━━━━━ RECORDS TO PROCESS
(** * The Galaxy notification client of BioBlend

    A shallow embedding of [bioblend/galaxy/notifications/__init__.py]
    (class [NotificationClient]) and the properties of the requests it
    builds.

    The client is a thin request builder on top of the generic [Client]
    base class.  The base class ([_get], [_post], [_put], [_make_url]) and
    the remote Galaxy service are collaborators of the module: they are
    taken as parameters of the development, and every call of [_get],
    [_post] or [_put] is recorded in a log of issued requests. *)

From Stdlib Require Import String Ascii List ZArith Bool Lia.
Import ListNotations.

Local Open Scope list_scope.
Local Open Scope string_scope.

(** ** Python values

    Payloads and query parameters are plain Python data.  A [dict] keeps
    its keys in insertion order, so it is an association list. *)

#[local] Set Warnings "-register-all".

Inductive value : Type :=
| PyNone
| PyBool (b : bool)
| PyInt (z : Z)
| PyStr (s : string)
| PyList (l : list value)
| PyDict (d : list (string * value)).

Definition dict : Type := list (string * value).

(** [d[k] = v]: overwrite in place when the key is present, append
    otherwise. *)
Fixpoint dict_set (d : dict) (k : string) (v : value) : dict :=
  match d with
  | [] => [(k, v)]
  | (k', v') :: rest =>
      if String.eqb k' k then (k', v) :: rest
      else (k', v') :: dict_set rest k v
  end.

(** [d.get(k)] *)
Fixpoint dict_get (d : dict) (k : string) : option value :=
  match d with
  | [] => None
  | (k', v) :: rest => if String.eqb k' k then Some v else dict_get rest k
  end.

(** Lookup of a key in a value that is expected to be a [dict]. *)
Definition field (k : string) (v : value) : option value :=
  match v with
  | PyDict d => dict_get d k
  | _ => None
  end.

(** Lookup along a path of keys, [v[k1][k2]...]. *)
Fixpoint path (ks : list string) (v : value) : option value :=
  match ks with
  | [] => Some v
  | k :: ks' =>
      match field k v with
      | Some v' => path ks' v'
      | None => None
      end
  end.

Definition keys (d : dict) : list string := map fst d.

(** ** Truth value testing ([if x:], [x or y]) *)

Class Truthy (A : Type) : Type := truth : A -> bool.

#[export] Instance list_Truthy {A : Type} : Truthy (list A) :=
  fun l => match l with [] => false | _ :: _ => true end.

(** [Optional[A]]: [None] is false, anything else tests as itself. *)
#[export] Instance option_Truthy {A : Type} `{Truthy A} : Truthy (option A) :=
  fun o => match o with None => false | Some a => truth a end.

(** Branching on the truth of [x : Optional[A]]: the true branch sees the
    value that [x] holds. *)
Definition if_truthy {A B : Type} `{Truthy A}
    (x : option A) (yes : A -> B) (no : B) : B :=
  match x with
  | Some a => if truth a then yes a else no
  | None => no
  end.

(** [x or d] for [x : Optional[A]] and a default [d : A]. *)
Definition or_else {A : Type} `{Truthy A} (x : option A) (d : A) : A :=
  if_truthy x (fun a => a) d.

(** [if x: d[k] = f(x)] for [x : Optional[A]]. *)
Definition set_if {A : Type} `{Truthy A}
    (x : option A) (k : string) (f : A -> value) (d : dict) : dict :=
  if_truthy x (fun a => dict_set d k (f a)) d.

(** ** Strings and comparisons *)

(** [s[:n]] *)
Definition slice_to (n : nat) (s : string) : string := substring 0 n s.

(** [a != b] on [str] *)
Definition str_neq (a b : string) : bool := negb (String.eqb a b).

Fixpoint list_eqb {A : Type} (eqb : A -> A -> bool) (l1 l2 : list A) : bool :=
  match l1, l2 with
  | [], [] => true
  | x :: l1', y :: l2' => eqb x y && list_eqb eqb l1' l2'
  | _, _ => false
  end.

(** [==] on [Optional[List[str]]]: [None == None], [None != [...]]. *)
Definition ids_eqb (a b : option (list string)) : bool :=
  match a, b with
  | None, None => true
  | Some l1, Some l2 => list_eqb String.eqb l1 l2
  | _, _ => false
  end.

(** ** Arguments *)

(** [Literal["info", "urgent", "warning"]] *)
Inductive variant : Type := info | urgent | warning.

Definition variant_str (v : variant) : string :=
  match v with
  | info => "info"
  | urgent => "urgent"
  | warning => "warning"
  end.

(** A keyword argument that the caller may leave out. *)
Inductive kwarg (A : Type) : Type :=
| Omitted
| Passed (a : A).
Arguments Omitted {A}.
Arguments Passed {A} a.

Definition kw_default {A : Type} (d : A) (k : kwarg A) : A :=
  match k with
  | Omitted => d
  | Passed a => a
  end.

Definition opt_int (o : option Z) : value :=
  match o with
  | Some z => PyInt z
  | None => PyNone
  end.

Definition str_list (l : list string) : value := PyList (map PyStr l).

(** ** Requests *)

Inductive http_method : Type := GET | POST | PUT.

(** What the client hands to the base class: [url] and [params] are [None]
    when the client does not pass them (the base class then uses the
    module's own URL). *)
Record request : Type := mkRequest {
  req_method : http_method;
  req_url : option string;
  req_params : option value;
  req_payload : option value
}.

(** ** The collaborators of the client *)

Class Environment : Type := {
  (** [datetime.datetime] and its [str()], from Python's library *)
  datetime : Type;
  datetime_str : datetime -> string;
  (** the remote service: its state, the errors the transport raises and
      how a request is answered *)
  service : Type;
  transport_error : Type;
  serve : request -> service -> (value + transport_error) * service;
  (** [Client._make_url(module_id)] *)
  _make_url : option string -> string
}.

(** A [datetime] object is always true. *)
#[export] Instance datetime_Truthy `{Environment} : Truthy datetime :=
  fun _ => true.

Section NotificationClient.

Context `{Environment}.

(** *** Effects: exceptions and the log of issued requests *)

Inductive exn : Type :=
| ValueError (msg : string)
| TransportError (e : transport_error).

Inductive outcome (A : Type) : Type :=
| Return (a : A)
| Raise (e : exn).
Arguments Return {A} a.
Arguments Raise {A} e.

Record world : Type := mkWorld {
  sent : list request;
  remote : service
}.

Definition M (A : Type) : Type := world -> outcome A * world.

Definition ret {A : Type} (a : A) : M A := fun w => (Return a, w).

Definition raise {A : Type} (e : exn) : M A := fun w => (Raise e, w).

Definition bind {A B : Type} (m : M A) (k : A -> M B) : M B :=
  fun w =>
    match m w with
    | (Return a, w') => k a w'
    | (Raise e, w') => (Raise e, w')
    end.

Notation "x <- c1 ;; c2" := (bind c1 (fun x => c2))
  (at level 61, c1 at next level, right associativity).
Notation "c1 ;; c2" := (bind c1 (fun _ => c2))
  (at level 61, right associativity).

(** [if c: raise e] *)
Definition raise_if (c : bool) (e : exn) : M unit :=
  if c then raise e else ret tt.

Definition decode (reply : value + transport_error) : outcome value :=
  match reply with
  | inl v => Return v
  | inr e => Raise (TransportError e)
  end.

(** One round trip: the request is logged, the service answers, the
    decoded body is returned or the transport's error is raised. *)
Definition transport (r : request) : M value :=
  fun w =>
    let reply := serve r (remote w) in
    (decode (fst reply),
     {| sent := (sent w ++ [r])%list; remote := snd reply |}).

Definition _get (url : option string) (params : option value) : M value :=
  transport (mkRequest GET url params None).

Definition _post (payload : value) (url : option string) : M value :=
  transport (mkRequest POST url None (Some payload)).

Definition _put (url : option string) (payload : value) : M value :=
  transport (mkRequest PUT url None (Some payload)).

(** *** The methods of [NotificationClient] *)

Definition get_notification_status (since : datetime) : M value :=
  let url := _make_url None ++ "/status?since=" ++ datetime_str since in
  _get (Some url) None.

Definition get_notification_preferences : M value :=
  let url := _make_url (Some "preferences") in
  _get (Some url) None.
━━━━━━━━━━
# REQUIRED WORK
Find every line in the records that has the word "kwarg". Copy those lines.

# RESULT
Inductive kwarg (A : Type) : Type :=
Definition kw_default {A : Type} (d : A) (k : kwarg A) : A :=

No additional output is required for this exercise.